Buried here 11 March 1602
On the four hundredth anniversary of his death

==Works==
Cavalieri claimed to be the inventor of the stile rappresentativo, what is now usually known as monody, and he made the claim with considerable irritation: "everyone knows I am the inventor of [this style]", he said in a letter of 1600, "and I said so myself in print". Caccini seems to have got more of the credit, perhaps deservedly so, because of his early association with Bardi and Vincenzo Galilei in the 1570s in Florence, where the style was first discussed and probably invented. Comparing himself to Caccini, he said of their two styles: "[my] music moves people to pleasure and sadness, while theirs [i.e. Caccini's and Peri's] moves them to boredom and disgust."

Among Cavalieri's secular compositions were madrigals, monodies, and pieces he wrote for intermedi; his sacred compositions included a setting of the Lamentations of Jeremiah, and the Rappresentatione di Anima, et di Corpo. This work, probably the most historically important composition of Cavalieri to survive, consists of alternating speech, strophic songs, recitative-like sections and madrigalian parts; subsequent oratorios often used it as a starting-point. It is the first work to be published with a figured bass. Most importantly, however, it was an attempt to demonstrate, at musically conservative Rome, that the modern monodic style was consistent with the aims of the Counter-Reformation and could be adapted to a religious as opposed to a secular purpose. The quick adoption of the modern musical style by other Roman composers attests to its effectiveness in this regard. Cavalieri was followed by other Roman School composers of the 17th century who included Domenico Mazzocchi, Giacomo Carissimi and Alessandro Scarlatti.
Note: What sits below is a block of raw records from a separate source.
Definition BuildCoinbaseMerkleTreeProof (txHashes : list bytes) : list bytes :=
  coinbase_proof_loop (length txHashes) txHashes.

Definition CoinbaseMerkleTreeProofRoot (txHash : bytes) (proof : list bytes) : bytes :=
  fold_left HashMerkleBranches proof txHash.

Definition ValidateCoinbaseMerkleTreeProof (txHash : bytes) (proof : list bytes)
    (expectedRoot : bytes) : bool :=
  Hash_IsEqual (fold_left HashMerkleBranches proof txHash) expectedRoot.

(** * Specification: the merkle root, level by level

    The nodes of a level are paired from the left; a last node without a right
    neighbour is paired with itself. *)

Fixpoint pair_up (l : list bytes) : list bytes :=
  match l with
  | a :: b :: l => HashMerkleBranches a b :: pair_up l
  | [a] => [HashMerkleBranches a a]
  | [] => []
  end.

Fixpoint merkle_root_levels (fuel : nat) (l : list bytes) : bytes :=
  match l with
  | [] => ZeroHash
  | [a] => a
  | _ => match fuel with
         | O => ZeroHash
         | S fuel => merkle_root_levels fuel (pair_up l)
         end
  end.

Definition merkle_root_spec (l : list bytes) : bytes := merkle_root_levels (length l) l.

End hashing.

(** * Powers of two *)

Lemma land_pred_zero n : 0 < n -> (Z.land n (n - 1) = 0 <-> n = 2 ^ Z.log2 n).
Proof.
  intros Hn. pose proof (Z.log2_spec n Hn) as [Hlo Hhi]. pose proof (Z.log2_nonneg n).
  remember (Z.log2 n) as k eqn:Hk. clear Hk.
  rewrite Z.pow_succ_r in Hhi by done. split; intros E.
  - destruct (Z.eq_dec n (2 ^ k)) as [|Hne]; [done|]. exfalso.
    assert (Hb : forall m, 2 ^ k <= m < 2 * 2 ^ k -> Z.testbit m k = true).
    { intros m Hm. rewrite Z.testbit_true by done.
      replace (m / 2 ^ k) with 1; [done|]. apply Z.div_unique with (m - 2 ^ k); lia. }
    assert (Z.testbit (Z.land n (n - 1)) k = true) as Ht
      by (rewrite Z.land_spec, !Hb by lia; done).
    rewrite E, Z.bits_0 in Ht. done.
  - rewrite E, Z.sub_1_r, <-Z.ones_equiv, Z.land_ones by done.
    apply Z.mod_same. lia.
Qed.

(** [NextPowerOfTwo n] is the least power of two that is not below [n]. *)
Lemma NextPowerOfTwo_log2_up n : 0 < n -> NextPowerOfTwo n = 2 ^ Z.log2_up n.
Proof.
  intros Hn. unfold NextPowerOfTwo. pose proof (land_pred_zero n Hn) as Hp.
  destruct (Z.eqb_spec (Z.land n (n - 1)) 0) as [E|E].
  - apply Hp in E. rewrite E at 2. rewrite Z.log2_up_pow2 by apply Z.log2_nonneg. done.
  - rewrite Z.shiftl_1_l. f_equal. pose proof (Z.le_log2_log2_up n).
    pose proof (Z.le_log2_up_succ_log2 n).
    destruct (Z.eq_dec (Z.log2 n) (Z.log2_up n)) as [Heq|]; [|lia].
    apply Z.log2_log2_up_exact in Heq as [b ->]; [|done].
    destruct (Z.lt_ge_cases b 0) as [|]; [by rewrite Z.pow_neg_r in Hn|].
    destruct E. apply Hp. by rewrite Z.log2_pow2.
Qed.
Lemma header_read_other h h' rest : other_kind h h' ->
  exists e, Header_Read h' (header_bytes h ++ rest) = Err (errorString e).
Proof.
  destruct h as [h|h], h' as [h'|h']; intros Hk; try done;
    unfold Header_Read, readBeaconBlockHeader, readShardBlockHeader, mbind, reader_bind; simpl app;
    rewrite read_magic_wrong by done; eauto.
Qed.

Section properties.
Context `{HashFunction}.

(** C19: a beacon or shard header within the limits of [header_dom] (the ranges of its
    fields and the bounds of the decoder on its lists) is written by its [Write]
    method and read back, by [DecodeHeader] from the magic byte and by the [Read]
    method of the same implementation; the reader of the other implementation
    refuses it.  Reading loses only what is not serialized (the witnesses and
    ages of the coinbase transactions), which changes neither the block hash nor
    the proof-of-work hash. *)
Theorem header_roundtrip h :
  header_dom h ->
  exists bs, writes (Header_Write h) bs /\
    reads DecodeHeader bs (header_norm h) /\
    reads (Header_Read h) bs (header_norm h) /\
    (forall h' rest, other_kind h h' -> exists e, Header_Read h' (bs ++ rest) = Err (errorString e)) /\
    Header_BlockHash (header_norm h) = Header_BlockHash h /\ PoWHash (header_norm h) = PoWHash h.
Proof.
  intros Hd. exists (header_bytes h). split_and!.
  - by apply header_writes.
  - by apply header_decode.
  - by apply header_read_same.
  - intros h' rest. apply header_read_other.
  - by destruct h.
  - by destruct h.
Qed.

(** The number of proof hashes of a header is not bounded before the slice
    is allocated.  A stream that starts like the encoding of any valid beacon
    header and announces more than 2^43 hashes makes [DecodeHeader] panic in
    [make], whatever follows. *)
Theorem header_proof_count_panics h c rest :
  beacon_dom h -> is_uint 64 c -> 2 ^ 43 < c ->
  DecodeHeader ([beaconMagicByte] ++ beacon_fields_bytes h ++ bigint_bytes (bh_chainWeight h) ++
                varint_bytes c ++ rest) = Panic.
Proof.
  intros (Hf & Hw & _) Hc Hlt. unfold DecodeHeader, mbind, reader_bind.
  cbn [ReadElement binary_Read].
  rewrite (ReadFull_reads' (Z.of_nat 1) [beaconMagicByte] eq_refl _). rewrite decide_True by done.
  unfold readBeaconBlockHeader, mbind, reader_bind. cbn [read_magic mret reader_ret].
  rewrite (beacon_fields_reads h Hf _). cbn [beacon_fields]. rewrite (ReadBigInt_reads _ Hw _).
  by rewrite ReadHashArray_panic.
Qed.

(** The count in front of a chain weight is redundant and is not checked:
    with any count up to 2^48 in its place, the header is still accepted and is
    the same header, so a header has many encodings. *)
Theorem header_weight_count_ignored h c :
  beacon_dom h -> 0 <= c <= maxAlloc ->
  reads DecodeHeader
    ([beaconMagicByte] ++ beacon_fields_bytes h ++
     (varint_bytes c ++ elem_bytes T_slice (big_Bytes (bh_chainWeight h))) ++
     hashes_bytes (bh_mergeMiningProof h) ++ btc_bytes (bh_btcAux h))
    (HBeacon (beacon_norm h)).
Proof.
  intros (Hf & Hw & Hp & Ha) Hc.
  eapply (reads_bind _ _ _ _ [beaconMagicByte]); [by apply ReadFull_reads'|].
  rewrite decide_True by done. eapply reads_bind_nil; [|apply reads_ret].
  rewrite <-(app_nil_l (beacon_fields_bytes h ++ _)). eapply reads_bind; [apply reads_ret|].
  eapply reads_bind; [by apply beacon_fields_reads|].
  eapply reads_bind; [apply ReadBigInt_any_count; [done|by apply weight_len]|].
  eapply reads_bind; [by apply ReadHashArray_reads|].
  eapply reads_bind_nil; [by apply btc_reads|].
  rewrite big_SetBytes_Bytes by apply Hw. apply reads_ret.
Qed.

Lemma set_coinbase_script_copy s cb cb' :
  set_coinbase_script s cb = Ok cb' ->
  set_coinbase_script s (MsgTx_Copy cb) = Ok (MsgTx_Copy cb').
Proof.
  unfold set_coinbase_script. destruct cb as [v [|ti tis] outs lk]; simpl; [done|].
  by intros [= <-].
Qed.

(** The auxiliary coinbase taken from a block commits to the block, also
    after its script is changed.  [UpdateCoinbaseScript] on a header that
    carries [CoinbaseAux.FromBlock] of a block sets the merkle root of the block
    whose coinbase has the new script, and the updated auxiliary data passes
    [Validate] against that root. *)
Theorem update_coinbase_script (cb cb' : MsgTx) (txs : list MsgTx) s h aux :
  CoinbaseAux_FromBlock (cb :: txs) false = Ok aux -> Aux_CoinbaseAux h = aux ->
  set_coinbase_script s cb = Ok cb' ->
  exists h', UpdateCoinbaseScript s h = Ok h' /\
    Aux_MerkleRoot h' = merkle_root_spec (map TxHash (cb' :: txs)) /\
    CoinbaseAux_Validate (Aux_CoinbaseAux h') (Aux_MerkleRoot h') = None.
Proof.
  intros Ha Hh Hs. injection Ha as <-. apply set_coinbase_script_copy in Hs.
  unfold UpdateCoinbaseScript. rewrite Hh. cbn [Ca_Tx TxMerkleProof]. rewrite Hs.
  eexists. split; [reflexivity|]. cbn [Aux_MerkleRoot Aux_CoinbaseAux].
  rewrite UpdatedMerkleRoot_fold. cbn [Ca_Tx TxMerkleProof].
  rewrite CollectTxHashes_tx, TxHash_Copy. unfold BuildCoinbaseMerkleTreeProof, CoinbaseMerkleTreeProofRoot.
  cbn [map length]. split; [by rewrite coinbase_proof_root by (rewrite length_map; simpl; lia)|].
  unfold CoinbaseAux_Validate, ValidateCoinbaseMerkleTreeProof, Hash_IsEqual. cbn [Ca_Tx TxMerkleProof].
  rewrite TxHash_Copy. by rewrite bool_decide_true by done.
Qed.
(* ===== verification/WireMsg.v ===== *)
(** Protocol messages: the msg_*.go files of types/wire and net_address.go.

    One record per message with its encoder, its decoder and its size bound, and
    a codec instance for each of them.  Protocol version arguments are not used
    by the code and are left out; strings are their bytes; a net.IP is [None]
    for nil. *)

From S2P Require Import Prelude WireEncoding WireTx Sha256 Chainhash WireHeader WireBlock.

Definition MaxVarIntPayload : Z := 9.

(** * Lists with a limit *)

(** [AddX]: refuses an item beyond the limit. *)
Definition add_limited {A} (limit : Z) (e : go_error) (a : A) (l : list A) : outcome (list A) :=
  if limit <? len l + 1 then Err e else Ok (l ++ [a]).

(** [for i := 0; i < count; i++ { read(r, &item); msg.AddX(item) }] *)
Fixpoint read_add {A} (n : nat) (item : reader A) (add : A -> list A -> outcome (list A))
    (acc : list A) : reader (list A) :=
  match n with
  | O => mret acc
  | S n =>
      a ← item;
      match add a acc with
      | Ok acc => read_add n item add acc
      | Err e => read_fail e
      | Panic => read_panic
      end
  end.

(** The same with the error of [AddX] ignored, as in getblocks. *)
Fixpoint read_add_ignore {A} (n : nat) (item : reader A) (add : A -> list A -> outcome (list A))
    (acc : list A) : reader (list A) :=
  match n with
  | O => mret acc
  | S n =>
      a ← item;
      read_add_ignore n item add (match add a acc with Ok acc => acc | _ => acc end)
  end.

(** Below the limit both loops read the list of items. *)
Lemma read_add_read_n {A} n limit e (item : reader A) acc inp :
  len acc + Z.of_nat n <= limit ->
  read_add n item (add_limited limit e) acc inp = (l ← read_n n item; mret (acc ++ l)) inp /\
  read_add_ignore n item (add_limited limit e) acc inp = (l ← read_n n item; mret (acc ++ l)) inp.
Proof.
  revert acc inp. induction n as [|n IH]; intros acc inp Hlim.
  { unfold mbind, reader_bind; simpl. unfold mret, reader_ret. by rewrite app_nil_r. }
  cbn [read_add read_add_ignore read_n]. unfold mbind, reader_bind.
  destruct (item inp) as [[a mid]| |]; [|done|done].
  replace (add_limited limit e a acc) with (Ok (acc ++ [a]))
    by (unfold add_limited; by rewrite (proj2 (Z.ltb_ge _ _)) by lia).
  destruct (IH (acc ++ [a]) mid) as [-> ->]; [rewrite len_app, len_cons, len_nil; lia|].
  unfold mbind, reader_bind, mret, reader_ret.
  destruct (read_n n item mid) as [[l r]| |]; [|done|done]. by rewrite <-app_assoc.
Qed.

Lemma safe_read_add {A} (item : reader A) limit e n acc :
  safe item -> safe (read_add n item (add_limited limit e) acc).
Proof.
  intros Hi. revert acc. induction n as [|n IH]; intros acc; cbn [read_add]; [apply safe_ret|].
  apply safe_bind; [done|]. intros a. unfold add_limited at 1.
  destruct (limit <? _); [apply safe_fail|apply IH].
Qed.
Lemma safe_read_add_ignore {A} (item : reader A) add n acc :
  safe item -> safe (read_add_ignore n item add acc).
Proof.
  intros Hi. revert acc. induction n as [|n IH]; intros acc; cbn [read_add_ignore]; [apply safe_ret|].
  apply safe_bind; [done|]. intros a. apply IH.
Qed.
#[export] Hint Resolve safe_read_add_ignore : safe_db.

Lemma codes_read_add {A} (w : A -> writer) (item : reader A) (h : A -> A) limit e l n :
  n = length l -> len l <= limit -> Forall (fun a => codes (w a) item (h a)) l ->
  codes (wlist w l) (read_add n item (add_limited limit e) []) (map h l) /\
  codes (wlist w l) (read_add_ignore n item (add_limited limit e) []) (map h l).
Proof.
  intros Hn Hlim Hl. destruct (codes_read_n w item h l n Hn Hl) as (bs & Hw & Hr).
  split; exists bs; (split; [done|]); intros rest;
    destruct (read_add_read_n n limit e item [] (bs ++ rest)) as [E1 E2];
    try (rewrite len_nil; unfold len in Hlim; lia); rewrite ?E1, ?E2;
    unfold mbind, reader_bind; by rewrite (Hr rest).
Qed.

(** * Network addresses (net_address.go) *)

Record NetAddress := { Na_Timestamp : Z; Na_Services : Z; Na_IP : option bytes; Na_Port : Z }.
Record ShardAddress := { Sa_ShardID : Z; Sa_Address : NetAddress }.

Definition HasService (service : Z) (na : NetAddress) : bool :=
  Z.land (Na_Services na) service =? service.
Definition AddService (service : Z) (na : NetAddress) : NetAddress :=
  {| Na_Timestamp := Na_Timestamp na; Na_Services := Z.lor (Na_Services na) service;
     Na_IP := Na_IP na; Na_Port := Na_Port na |}.

(** net.IP.To16. *)
Definition v4InV6Prefix : bytes := mkbytes [0; 0; 0; 0; 0; 0; 0; 0; 0; 0; 0xff; 0xff].
Definition To16 (ip : bytes) : option bytes :=
  if len ip =? 4 then Some (v4InV6Prefix ++ ip)
  else if len ip =? 16 then Some ip else None.

(** [var ip [16]byte; if IP != nil { copy(ip[:], IP.To16()) }] *)
Definition ip16 (ip : option bytes) : bytes :=
  match ip with
  | None => replicate 16 Byte.x00
  | Some ip => default (replicate 16 Byte.x00) (To16 ip)
  end.

Definition maxNetAddressPayload : Z := 26 + 4.

(** The Unix time of the zero [time.Time]. *)
Definition zeroTime : Z := -62135596800.

(** [readNetAddress(r, na, ts)] into an address that has timestamp [old]. *)
Definition readNetAddress (old : Z) (ts : bool) : reader NetAddress :=
  t ← (if ts then ReadElement T_Uint32Time else mret old);
  '(services, (ip, _)) ← ReadElements [T_ServiceFlag; T_array 16];
  port ← Uint16 bigEndian;
  mret {| Na_Timestamp := t; Na_Services := services; Na_IP := Some ip; Na_Port := port |}.

Definition writeNetAddress (na : NetAddress) (ts : bool) : writer :=
  (if ts then WriteElement T_uint32 (uwrap 32 (Na_Timestamp na)) else write_nil) +++
  WriteElements [T_ServiceFlag; T_array 16] (Na_Services na, (ip16 (Na_IP na), tt)) +++
  PutUint16 bigEndian (Na_Port na).

Definition netaddr_dom (ts : bool) (na : NetAddress) : Prop :=
  (if ts then is_uint 32 (Na_Timestamp na) else True) /\ is_uint 64 (Na_Services na) /\
  is_uint 16 (Na_Port na).
Definition netaddr_norm (ts : bool) (na : NetAddress) : NetAddress :=
  {| Na_Timestamp := if ts then Na_Timestamp na else zeroTime; Na_Services := Na_Services na;
     Na_IP := Some (ip16 (Na_IP na)); Na_Port := Na_Port na |}.
Definition netaddr_bytes (ts : bool) (na : NetAddress) : bytes :=
  (if ts then elem_bytes T_uint32 (Na_Timestamp na) else []) ++
  elems_bytes [T_ServiceFlag; T_array 16] (Na_Services na, (ip16 (Na_IP na), tt)) ++
  bo_put bigEndian 2 (Na_Port na).

Lemma len_ip16 ip : len (ip16 ip) = 16.
Proof.
  destruct ip as [ip|]; [|done]. unfold ip16, To16.
  destruct (Z.eqb_spec (len ip) 4) as [E|].
  - change (len (v4InV6Prefix ++ ip) = 16). by rewrite len_app, E.
  - by destruct (Z.eqb_spec (len ip) 16).
Qed.

Lemma netaddr_writes ts na :
  netaddr_dom ts na -> writes (writeNetAddress na ts) (netaddr_bytes ts na).
Proof.
  intros (Ht & Hs & Hp). unfold writeNetAddress, netaddr_bytes.
  apply writes_seq; [|apply writes_seq; [|apply writes_write]].
  - destruct ts; [|auto with wire]. rewrite uwrap_id by done. by apply (WriteElement_writes T_uint32).
  - apply WriteElements_writes. split; [done|]. split; [apply len_ip16|done].
Qed.

Lemma netaddr_reads ts na :
  netaddr_dom ts na -> reads (readNetAddress zeroTime ts) (netaddr_bytes ts na) (netaddr_norm ts na).
Proof.
  intros (Ht & Hs & Hp). unfold readNetAddress, netaddr_bytes, netaddr_norm.
  eapply (reads_bind _ _ _ _ (if ts then Na_Timestamp na else zeroTime)).
  { destruct ts; [by apply ReadElement_Uint32Time|apply reads_ret]. }
  eapply (reads_bind _ _ _ _ (Na_Services na, (ip16 (Na_IP na), tt))).
  { elems_reads. split; [done|]. split; [apply len_ip16|done]. }
  eapply reads_bind_nil; [by apply Uint16_reads|]. apply reads_ret.
Qed.

Lemma len_netaddr_bytes ts na : len (netaddr_bytes ts na) = 26 + if ts then 4 else 0.
Proof.
  unfold netaddr_bytes. rewrite !len_app, len_bo_put. unfold elem_bytes. cbn [elems_bytes].
  unfold elem_bytes; cbn [WriteElement binary_Write]; unfold PutUint32, PutUint64.
  rewrite ?len_app, ?wbytes_write, ?len_ip16, ?len_bo_put.
  by destruct ts; rewrite ?wbytes_write, ?len_bo_put.
Qed.

(** * Inventory messages: inv, getdata, notfound *)

Definition MaxInvPerMsg : Z := 50000.
Definition MaxInvVectPayload : Z := 4 + HashSize.

Record MsgInv := { InvList : list InvVect }.

(** The three messages have the same code up to the name in their errors. *)
Section inv.
Variable name : string.

Definition AddInvVect (iv : InvVect) (msg : list InvVect) : outcome (list InvVect) :=
  add_limited MaxInvPerMsg (MessageError (name +:+ ".AddInvVect") "too many invvect in message") iv msg.

Definition MsgInv_BtcDecode : reader MsgInv :=
  count ← ReadVarInt;
  if MaxInvPerMsg <? count
  then read_fail (MessageError (name +:+ ".BtcDecode") "too many invvect in message")
  else
    l ← read_add (Z.to_nat count) ReadInvVect AddInvVect [];
    mret {| InvList := l |}.

Definition MsgInv_BtcEncode (msg : MsgInv) : writer :=
  if MaxInvPerMsg <? len (InvList msg)
  then write_fail (MessageError (name +:+ ".BtcEncode") "too many invvect in message")
  else WriteVarInt (len (InvList msg)) +++ wlist WriteInvVect (InvList msg).
End inv.

Definition MsgGetData_AddInvVect := AddInvVect "MsgGetData".
Definition MsgGetData_BtcDecode := MsgInv_BtcDecode "MsgGetData".
Definition MsgGetData_BtcEncode := MsgInv_BtcEncode "MsgGetData".
Definition MsgNotFound_AddInvVect := AddInvVect "MsgNotFound".
Definition MsgNotFound_BtcDecode := MsgInv_BtcDecode "MsgNotFound".
Definition MsgNotFound_BtcEncode := MsgInv_BtcEncode "MsgNotFound".

Definition MsgInv_MaxPayloadLength : Z := MaxVarIntPayload + MaxInvPerMsg * MaxInvVectPayload.

(** * Block locators: getblocks, getheaders *)

Definition MaxBlockLocatorsPerMsg : Z := 500.

(** A [BlockLocatorMeta] is its hash. *)
Definition BlockLocatorMeta_Serialize (meta : bytes) : writer := WriteElements [T_Hash] (meta, tt).
Definition BlockLocatorMeta_Deserialize : reader bytes := '(h, _) ← ReadElements [T_Hash]; mret h.

Record MsgGetBlocks := { Gb_ProtocolVersion : Z; BlockLocatorMetas : list bytes; HashStop : bytes }.

Definition AddBlockLocatorMeta (name : string) : bytes -> list bytes -> outcome (list bytes) :=
  add_limited MaxBlockLocatorsPerMsg
    (MessageError (name +:+ ".AddBlockLocatorMeta") "too many block locator metas for message").

Definition MsgGetBlocks_BtcDecode : reader MsgGetBlocks :=
  pv ← ReadElement T_uint32;
  count ← ReadVarInt;
  if MaxBlockLocatorsPerMsg <? count
  then read_fail (MessageError "MsgGetBlocks.BtcDecode" "too many block locator hashes for message")
  else
    metas ← read_add_ignore (Z.to_nat count) BlockLocatorMeta_Deserialize
              (AddBlockLocatorMeta "MsgGetBlocks") [];
    stop ← ReadElement T_Hash;
    mret {| Gb_ProtocolVersion := pv; BlockLocatorMetas := metas; HashStop := stop |}.

Definition MsgGetHeaders_BtcDecode : reader MsgGetBlocks :=
  pv ← ReadElement T_uint32;
  count ← ReadVarInt;
  if MaxBlockLocatorsPerMsg <? count
  then read_fail (MessageError "MsgGetHeaders.BtcDecode" "too many block locator hashes for message")
  else
    metas ← read_add (Z.to_nat count) BlockLocatorMeta_Deserialize
              (AddBlockLocatorMeta "MsgGetHeaders") [];
    stop ← ReadElement T_Hash;
    mret {| Gb_ProtocolVersion := pv; BlockLocatorMetas := metas; HashStop := stop |}.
Most of his music is in the most advanced style of the time. His four-part vocal music usually has a highly ornamented and expressive melodic line; the differentiation of the melodic line from the others is one of the defining features of the early Baroque. Some historians believed that Cavalieri was the originator of the trill. Sometimes he experimented with the enharmonic modulation, or enharmonic chromaticism which required equal temperament; apparently he built a special pipe organ in the 1590s for playing this kind of music.